* RECORDS FOR PROCESSING
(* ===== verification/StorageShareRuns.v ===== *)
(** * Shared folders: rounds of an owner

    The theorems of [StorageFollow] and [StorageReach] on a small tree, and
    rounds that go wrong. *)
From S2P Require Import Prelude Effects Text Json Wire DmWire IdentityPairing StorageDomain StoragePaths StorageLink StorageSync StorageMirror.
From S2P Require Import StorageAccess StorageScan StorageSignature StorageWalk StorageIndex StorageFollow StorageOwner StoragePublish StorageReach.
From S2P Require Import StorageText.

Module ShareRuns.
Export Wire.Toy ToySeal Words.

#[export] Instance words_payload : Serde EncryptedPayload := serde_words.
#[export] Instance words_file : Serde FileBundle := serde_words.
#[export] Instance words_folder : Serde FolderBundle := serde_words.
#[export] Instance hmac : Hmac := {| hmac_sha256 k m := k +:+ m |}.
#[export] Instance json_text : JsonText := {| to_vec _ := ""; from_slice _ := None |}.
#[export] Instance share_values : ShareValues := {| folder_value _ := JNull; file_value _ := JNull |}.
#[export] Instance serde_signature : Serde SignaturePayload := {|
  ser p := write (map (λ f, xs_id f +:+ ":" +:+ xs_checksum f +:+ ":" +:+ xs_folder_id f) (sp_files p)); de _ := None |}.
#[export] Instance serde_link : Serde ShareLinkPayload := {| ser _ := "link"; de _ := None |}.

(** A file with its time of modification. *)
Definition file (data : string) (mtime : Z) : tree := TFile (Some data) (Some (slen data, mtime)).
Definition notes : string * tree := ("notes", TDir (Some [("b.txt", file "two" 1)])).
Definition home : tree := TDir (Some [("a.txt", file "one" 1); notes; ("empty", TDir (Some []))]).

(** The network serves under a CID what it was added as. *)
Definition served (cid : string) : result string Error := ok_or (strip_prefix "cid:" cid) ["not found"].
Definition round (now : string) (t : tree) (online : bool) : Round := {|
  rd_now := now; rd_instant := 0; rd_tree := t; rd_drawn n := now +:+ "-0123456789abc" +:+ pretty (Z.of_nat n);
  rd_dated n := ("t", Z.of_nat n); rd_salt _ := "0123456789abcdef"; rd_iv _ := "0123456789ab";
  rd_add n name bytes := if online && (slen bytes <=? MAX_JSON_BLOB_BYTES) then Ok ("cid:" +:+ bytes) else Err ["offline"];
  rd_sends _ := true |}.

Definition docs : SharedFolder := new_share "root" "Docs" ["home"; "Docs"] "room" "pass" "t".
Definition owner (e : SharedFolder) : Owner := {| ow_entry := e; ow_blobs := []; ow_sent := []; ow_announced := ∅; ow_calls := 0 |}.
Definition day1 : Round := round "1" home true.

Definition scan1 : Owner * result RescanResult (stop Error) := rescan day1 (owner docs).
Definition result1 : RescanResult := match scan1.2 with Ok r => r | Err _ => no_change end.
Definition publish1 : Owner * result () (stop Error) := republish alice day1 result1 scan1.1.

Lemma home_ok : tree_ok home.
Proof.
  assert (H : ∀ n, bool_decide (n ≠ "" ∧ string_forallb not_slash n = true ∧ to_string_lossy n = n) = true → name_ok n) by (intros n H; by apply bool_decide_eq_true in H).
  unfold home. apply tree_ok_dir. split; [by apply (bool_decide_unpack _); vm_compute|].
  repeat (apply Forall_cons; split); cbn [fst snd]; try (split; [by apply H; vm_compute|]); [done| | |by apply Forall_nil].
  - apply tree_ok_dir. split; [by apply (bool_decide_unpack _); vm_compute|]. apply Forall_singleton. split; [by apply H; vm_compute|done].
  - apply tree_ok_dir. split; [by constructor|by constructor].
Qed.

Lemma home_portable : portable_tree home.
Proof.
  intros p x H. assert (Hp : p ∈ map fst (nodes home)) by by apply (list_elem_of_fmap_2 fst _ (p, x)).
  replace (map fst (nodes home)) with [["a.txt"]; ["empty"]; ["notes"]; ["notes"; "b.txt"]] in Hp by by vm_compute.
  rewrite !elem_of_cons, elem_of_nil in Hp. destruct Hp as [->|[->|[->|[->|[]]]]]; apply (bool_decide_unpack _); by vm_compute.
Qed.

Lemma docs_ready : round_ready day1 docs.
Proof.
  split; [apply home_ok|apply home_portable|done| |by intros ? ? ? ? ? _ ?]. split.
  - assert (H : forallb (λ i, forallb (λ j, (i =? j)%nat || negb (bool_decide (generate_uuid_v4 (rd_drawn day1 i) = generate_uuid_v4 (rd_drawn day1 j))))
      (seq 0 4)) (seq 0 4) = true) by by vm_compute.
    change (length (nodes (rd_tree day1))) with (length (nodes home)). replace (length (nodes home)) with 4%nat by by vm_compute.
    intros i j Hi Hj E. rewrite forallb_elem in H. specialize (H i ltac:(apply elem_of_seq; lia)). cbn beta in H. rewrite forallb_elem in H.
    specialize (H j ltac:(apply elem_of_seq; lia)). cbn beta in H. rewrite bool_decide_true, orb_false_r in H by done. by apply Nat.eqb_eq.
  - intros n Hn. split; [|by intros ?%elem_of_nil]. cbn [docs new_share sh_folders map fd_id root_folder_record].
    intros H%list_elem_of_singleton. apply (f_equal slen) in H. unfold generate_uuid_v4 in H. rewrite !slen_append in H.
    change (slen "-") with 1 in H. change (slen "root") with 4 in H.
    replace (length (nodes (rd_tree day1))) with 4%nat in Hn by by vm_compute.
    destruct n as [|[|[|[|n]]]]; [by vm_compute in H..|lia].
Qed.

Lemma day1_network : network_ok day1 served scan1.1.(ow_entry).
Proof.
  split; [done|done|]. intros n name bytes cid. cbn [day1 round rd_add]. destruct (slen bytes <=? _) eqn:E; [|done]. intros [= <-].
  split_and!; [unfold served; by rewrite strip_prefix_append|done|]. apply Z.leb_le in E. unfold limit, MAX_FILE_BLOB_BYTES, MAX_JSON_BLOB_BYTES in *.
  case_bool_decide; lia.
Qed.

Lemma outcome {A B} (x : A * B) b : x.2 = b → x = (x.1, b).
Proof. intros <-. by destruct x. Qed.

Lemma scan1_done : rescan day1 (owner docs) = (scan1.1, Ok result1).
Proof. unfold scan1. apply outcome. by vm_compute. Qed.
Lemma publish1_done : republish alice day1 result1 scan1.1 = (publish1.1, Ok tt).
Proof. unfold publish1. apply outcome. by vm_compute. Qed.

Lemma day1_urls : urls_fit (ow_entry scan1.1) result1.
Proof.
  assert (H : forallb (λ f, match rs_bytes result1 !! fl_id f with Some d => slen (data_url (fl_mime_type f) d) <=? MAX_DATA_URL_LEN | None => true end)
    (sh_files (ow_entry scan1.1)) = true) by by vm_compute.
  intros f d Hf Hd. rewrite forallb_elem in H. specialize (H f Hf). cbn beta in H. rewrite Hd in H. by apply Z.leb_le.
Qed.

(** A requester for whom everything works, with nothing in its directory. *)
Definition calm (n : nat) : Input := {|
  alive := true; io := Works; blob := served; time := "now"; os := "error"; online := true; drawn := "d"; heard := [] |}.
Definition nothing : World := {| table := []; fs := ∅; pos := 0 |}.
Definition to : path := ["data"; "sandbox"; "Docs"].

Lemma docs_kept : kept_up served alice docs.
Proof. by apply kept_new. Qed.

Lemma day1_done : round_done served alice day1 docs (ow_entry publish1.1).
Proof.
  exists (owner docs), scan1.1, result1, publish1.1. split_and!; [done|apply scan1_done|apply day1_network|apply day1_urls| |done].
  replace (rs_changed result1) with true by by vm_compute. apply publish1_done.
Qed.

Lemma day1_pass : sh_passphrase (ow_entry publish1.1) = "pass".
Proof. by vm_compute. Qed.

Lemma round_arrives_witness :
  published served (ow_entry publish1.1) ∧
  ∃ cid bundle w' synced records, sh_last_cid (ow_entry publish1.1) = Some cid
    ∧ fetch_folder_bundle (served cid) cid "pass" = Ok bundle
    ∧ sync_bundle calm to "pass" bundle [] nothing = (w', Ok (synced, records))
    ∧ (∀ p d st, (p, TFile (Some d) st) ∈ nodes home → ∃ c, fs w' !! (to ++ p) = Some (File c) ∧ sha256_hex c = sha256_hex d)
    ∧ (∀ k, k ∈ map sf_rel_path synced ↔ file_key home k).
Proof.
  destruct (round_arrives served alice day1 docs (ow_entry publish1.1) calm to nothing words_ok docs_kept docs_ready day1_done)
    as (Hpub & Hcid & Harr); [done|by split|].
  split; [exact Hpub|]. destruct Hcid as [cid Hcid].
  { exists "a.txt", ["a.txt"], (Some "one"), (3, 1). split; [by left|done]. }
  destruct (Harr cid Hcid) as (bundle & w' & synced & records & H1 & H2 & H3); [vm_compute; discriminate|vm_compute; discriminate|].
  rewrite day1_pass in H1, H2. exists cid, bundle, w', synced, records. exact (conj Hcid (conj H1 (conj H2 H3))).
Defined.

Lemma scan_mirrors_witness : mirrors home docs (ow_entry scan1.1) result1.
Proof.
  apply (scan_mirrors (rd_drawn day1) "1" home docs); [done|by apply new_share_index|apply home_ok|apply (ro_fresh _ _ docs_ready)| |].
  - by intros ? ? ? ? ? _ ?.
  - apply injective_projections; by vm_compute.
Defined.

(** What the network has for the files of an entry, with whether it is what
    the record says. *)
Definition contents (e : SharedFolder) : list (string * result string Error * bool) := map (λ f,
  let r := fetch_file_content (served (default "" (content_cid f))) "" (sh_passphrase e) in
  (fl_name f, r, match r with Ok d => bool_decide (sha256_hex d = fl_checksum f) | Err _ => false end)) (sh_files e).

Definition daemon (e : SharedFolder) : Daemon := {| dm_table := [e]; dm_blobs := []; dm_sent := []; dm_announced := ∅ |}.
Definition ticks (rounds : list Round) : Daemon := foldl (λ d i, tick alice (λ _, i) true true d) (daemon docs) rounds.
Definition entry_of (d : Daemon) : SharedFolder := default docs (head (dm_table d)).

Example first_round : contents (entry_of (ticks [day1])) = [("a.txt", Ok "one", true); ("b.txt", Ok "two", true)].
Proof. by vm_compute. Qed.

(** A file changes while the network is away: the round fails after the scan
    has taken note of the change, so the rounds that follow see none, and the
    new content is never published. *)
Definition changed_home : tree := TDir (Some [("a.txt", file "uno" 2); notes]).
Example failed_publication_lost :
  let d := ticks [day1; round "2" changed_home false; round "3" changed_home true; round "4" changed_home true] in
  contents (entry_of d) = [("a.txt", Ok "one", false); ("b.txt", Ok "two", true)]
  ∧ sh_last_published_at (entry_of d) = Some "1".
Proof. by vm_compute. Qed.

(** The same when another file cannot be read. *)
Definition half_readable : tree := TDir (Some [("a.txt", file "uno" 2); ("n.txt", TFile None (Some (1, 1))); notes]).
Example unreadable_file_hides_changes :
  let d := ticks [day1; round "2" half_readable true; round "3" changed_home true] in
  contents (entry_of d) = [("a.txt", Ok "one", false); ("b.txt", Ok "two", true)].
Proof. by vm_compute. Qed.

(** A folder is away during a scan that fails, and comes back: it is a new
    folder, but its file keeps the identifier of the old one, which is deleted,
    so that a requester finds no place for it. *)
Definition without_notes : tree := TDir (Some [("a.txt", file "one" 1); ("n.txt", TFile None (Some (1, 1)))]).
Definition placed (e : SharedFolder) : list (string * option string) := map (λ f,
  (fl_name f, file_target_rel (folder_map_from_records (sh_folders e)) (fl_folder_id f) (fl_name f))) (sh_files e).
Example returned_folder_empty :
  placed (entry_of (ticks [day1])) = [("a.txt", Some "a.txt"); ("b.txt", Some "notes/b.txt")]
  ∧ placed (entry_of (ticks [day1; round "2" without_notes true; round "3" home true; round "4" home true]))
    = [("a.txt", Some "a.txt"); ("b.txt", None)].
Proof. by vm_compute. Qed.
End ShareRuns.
...
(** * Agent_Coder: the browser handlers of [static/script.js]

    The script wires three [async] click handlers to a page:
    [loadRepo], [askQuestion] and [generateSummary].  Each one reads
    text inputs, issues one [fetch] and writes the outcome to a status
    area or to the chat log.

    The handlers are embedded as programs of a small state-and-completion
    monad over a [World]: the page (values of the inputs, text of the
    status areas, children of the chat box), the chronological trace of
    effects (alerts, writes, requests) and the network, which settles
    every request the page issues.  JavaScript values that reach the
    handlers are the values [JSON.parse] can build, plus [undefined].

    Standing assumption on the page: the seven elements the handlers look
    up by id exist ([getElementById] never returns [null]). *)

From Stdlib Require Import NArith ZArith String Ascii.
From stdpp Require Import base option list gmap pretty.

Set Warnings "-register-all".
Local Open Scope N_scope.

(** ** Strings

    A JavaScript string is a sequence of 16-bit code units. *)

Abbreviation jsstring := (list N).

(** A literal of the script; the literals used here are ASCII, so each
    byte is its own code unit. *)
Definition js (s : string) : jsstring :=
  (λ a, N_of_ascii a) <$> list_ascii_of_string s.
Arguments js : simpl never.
--
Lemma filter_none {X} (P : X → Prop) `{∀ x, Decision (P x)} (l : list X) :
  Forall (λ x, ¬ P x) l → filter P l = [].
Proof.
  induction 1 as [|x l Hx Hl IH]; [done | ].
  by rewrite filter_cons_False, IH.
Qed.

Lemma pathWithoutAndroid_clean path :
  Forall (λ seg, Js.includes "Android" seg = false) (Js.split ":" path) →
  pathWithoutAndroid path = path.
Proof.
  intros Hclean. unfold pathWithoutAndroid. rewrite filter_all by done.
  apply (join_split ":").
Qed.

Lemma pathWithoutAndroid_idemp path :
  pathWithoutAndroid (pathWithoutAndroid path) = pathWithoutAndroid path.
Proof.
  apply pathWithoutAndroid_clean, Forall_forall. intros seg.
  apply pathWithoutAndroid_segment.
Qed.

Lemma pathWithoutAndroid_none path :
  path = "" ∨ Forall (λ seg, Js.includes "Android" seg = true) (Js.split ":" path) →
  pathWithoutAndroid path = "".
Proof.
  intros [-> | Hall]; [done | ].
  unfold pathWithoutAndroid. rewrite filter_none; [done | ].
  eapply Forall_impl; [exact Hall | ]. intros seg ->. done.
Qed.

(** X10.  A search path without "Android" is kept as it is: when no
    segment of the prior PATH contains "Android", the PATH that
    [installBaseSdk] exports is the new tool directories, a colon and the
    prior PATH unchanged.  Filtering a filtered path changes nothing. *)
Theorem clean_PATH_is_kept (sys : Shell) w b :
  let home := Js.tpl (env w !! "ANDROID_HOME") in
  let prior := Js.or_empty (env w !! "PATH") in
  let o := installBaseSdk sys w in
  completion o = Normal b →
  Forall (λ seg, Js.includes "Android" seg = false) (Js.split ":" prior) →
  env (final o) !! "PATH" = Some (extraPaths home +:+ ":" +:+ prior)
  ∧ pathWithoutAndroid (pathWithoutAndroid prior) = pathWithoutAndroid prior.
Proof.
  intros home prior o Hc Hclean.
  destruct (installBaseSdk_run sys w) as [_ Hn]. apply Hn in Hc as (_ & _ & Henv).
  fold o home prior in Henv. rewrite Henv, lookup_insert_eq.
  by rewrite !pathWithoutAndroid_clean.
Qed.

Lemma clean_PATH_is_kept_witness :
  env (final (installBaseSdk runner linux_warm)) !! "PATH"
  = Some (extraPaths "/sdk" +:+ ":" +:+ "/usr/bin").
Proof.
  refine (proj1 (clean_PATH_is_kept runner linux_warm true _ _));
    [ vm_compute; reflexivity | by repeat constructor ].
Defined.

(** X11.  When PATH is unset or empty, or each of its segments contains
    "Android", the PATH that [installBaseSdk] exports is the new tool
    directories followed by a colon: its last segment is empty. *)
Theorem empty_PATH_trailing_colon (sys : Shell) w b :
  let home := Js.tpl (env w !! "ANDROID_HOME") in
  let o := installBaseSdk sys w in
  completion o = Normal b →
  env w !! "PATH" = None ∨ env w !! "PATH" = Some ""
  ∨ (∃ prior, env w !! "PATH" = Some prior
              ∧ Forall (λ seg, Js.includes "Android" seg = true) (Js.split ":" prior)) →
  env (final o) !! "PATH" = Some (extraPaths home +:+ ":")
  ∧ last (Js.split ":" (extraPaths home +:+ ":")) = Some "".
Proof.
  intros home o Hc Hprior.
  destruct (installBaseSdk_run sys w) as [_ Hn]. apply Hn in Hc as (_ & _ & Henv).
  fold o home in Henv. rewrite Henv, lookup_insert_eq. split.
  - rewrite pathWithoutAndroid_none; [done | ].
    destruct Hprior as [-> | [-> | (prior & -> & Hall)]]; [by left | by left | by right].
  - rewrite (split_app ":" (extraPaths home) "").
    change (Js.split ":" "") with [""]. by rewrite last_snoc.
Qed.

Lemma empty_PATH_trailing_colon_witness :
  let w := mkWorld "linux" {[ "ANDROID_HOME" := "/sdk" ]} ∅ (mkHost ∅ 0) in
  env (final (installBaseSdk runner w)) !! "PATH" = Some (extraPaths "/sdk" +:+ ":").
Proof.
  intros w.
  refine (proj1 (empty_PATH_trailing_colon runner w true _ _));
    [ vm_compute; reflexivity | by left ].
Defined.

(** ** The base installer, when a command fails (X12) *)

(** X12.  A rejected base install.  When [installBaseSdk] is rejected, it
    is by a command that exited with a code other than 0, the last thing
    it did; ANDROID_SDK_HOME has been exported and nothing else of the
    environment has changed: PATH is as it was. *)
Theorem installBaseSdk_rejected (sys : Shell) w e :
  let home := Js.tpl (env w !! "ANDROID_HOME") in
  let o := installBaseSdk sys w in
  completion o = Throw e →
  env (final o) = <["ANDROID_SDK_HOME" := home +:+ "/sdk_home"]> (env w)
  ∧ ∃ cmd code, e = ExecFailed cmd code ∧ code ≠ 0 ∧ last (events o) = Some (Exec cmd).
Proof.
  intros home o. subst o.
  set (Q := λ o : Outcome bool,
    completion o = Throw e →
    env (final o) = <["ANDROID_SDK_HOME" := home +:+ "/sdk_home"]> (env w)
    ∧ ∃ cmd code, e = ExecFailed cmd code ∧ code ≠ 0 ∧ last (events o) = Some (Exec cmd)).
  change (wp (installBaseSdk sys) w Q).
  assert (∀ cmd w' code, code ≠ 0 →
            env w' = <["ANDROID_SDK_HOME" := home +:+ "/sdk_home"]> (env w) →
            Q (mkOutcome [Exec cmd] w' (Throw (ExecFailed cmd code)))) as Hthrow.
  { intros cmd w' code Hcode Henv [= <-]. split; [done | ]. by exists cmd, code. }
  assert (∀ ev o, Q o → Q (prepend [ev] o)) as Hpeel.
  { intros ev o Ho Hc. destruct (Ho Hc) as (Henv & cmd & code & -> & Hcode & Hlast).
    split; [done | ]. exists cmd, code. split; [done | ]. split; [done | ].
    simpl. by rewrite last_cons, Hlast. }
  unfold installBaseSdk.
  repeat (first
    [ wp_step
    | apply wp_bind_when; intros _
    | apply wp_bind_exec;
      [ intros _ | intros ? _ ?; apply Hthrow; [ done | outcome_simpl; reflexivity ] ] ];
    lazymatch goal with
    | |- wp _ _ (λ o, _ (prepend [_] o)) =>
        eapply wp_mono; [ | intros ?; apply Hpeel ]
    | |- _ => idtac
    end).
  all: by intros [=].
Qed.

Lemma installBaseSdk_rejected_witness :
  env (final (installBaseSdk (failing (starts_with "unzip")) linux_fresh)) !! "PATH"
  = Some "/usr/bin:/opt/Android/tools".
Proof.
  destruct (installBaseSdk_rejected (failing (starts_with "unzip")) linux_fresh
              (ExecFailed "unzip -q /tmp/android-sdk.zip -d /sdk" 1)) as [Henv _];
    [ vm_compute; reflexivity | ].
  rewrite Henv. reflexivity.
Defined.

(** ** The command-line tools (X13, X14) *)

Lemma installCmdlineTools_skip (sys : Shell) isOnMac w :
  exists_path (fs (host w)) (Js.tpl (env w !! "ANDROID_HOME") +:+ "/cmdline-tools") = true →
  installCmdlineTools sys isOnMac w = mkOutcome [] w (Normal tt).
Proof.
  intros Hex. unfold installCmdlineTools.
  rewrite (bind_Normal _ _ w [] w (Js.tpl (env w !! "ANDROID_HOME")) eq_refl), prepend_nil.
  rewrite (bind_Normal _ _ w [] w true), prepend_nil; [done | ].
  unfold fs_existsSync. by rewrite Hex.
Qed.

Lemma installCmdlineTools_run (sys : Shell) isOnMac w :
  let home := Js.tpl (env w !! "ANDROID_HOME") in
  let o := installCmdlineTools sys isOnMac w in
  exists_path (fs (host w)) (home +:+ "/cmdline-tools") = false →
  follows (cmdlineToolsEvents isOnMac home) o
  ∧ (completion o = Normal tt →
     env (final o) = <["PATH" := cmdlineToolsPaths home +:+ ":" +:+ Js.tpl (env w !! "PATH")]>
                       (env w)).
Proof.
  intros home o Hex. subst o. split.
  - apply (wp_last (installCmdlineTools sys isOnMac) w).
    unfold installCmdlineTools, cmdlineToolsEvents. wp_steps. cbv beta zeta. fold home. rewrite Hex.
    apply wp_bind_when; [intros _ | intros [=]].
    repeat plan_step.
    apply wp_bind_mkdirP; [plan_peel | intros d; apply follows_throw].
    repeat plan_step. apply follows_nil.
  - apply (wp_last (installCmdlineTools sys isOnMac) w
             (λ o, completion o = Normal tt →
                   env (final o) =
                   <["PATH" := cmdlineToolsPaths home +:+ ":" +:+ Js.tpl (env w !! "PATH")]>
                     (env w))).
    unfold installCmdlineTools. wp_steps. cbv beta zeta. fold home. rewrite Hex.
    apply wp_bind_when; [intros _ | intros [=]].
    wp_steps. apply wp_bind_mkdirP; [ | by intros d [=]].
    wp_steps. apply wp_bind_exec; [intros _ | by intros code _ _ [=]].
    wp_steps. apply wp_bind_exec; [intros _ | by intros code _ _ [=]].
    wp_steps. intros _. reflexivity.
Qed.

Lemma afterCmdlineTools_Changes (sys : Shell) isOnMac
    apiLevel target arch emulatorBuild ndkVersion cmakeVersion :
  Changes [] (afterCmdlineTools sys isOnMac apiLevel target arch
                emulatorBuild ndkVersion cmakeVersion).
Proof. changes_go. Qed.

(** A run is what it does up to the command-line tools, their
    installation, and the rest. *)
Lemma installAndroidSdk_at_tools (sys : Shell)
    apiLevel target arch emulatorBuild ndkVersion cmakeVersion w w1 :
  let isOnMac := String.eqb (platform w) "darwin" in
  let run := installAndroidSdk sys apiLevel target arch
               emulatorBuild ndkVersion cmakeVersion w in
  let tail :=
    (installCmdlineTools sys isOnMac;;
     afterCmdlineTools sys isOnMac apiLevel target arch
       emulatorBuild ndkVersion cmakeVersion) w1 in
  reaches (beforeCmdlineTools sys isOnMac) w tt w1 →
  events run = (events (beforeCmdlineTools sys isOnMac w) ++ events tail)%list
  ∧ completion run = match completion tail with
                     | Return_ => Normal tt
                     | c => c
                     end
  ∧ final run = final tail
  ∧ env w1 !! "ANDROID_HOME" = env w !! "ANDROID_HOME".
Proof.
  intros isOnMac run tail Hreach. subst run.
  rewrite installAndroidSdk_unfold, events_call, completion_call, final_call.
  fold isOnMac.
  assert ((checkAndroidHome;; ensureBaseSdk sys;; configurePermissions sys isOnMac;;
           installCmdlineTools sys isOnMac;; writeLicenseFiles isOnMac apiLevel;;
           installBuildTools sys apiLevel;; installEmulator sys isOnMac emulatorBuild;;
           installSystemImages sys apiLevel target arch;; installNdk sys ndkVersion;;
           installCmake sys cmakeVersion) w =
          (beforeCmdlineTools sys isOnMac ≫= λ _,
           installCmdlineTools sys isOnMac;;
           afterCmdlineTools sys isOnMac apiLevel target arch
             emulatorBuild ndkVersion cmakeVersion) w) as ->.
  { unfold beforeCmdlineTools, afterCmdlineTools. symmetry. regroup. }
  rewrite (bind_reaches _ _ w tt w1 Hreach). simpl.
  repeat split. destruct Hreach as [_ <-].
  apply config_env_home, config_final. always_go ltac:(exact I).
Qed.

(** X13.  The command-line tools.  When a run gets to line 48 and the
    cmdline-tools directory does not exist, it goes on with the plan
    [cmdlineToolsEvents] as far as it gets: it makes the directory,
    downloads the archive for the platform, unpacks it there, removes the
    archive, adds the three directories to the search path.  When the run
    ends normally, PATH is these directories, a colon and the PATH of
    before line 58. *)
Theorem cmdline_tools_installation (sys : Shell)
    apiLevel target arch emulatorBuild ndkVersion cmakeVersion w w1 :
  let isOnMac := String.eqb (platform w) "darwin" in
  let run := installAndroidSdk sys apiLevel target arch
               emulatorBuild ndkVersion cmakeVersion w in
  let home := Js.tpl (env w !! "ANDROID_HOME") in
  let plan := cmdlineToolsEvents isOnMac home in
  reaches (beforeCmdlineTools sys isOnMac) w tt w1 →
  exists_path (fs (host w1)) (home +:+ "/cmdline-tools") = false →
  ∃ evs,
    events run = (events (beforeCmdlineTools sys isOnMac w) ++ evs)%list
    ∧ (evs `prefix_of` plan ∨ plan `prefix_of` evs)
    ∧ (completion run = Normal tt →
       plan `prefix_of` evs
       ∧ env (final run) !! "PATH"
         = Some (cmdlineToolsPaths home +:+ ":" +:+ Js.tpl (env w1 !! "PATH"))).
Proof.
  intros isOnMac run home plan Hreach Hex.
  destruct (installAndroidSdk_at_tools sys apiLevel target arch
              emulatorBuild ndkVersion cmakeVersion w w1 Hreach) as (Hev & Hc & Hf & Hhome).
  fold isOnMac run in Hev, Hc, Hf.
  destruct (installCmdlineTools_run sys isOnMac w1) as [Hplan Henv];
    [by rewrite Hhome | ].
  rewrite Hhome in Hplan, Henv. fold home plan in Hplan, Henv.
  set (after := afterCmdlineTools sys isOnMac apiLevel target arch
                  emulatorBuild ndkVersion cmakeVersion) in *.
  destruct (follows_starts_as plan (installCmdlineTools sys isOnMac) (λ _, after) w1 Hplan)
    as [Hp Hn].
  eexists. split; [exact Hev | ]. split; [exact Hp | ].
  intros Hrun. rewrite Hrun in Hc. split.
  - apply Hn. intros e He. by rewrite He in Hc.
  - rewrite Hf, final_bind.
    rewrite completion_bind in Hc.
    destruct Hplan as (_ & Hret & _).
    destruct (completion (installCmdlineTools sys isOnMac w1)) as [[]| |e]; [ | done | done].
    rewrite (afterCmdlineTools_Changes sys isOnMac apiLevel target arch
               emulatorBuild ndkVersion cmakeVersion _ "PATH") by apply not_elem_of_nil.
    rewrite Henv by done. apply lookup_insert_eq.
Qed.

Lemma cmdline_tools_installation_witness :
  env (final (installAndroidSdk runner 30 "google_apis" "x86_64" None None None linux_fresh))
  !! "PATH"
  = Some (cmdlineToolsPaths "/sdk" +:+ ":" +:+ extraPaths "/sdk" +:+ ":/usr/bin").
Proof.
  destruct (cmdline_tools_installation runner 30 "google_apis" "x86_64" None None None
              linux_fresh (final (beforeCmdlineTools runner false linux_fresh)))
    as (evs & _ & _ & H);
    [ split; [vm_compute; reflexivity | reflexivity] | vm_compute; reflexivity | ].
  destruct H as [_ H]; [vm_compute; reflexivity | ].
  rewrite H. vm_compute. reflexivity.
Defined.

* WORK ORDER
Could you restate, word for word, the lines above from the one with "(* ===== verification/StorageShareRuns.v" to the one with "From S2P Require Import Prelude", both included?

* TASK RESULT
(* ===== verification/StorageShareRuns.v ===== *)
(** * Shared folders: rounds of an owner

    The theorems of [StorageFollow] and [StorageReach] on a small tree, and
    rounds that go wrong. *)
From S2P Require Import Prelude Effects Text Json Wire DmWire IdentityPairing StorageDomain StoragePaths StorageLink StorageSync StorageMirror.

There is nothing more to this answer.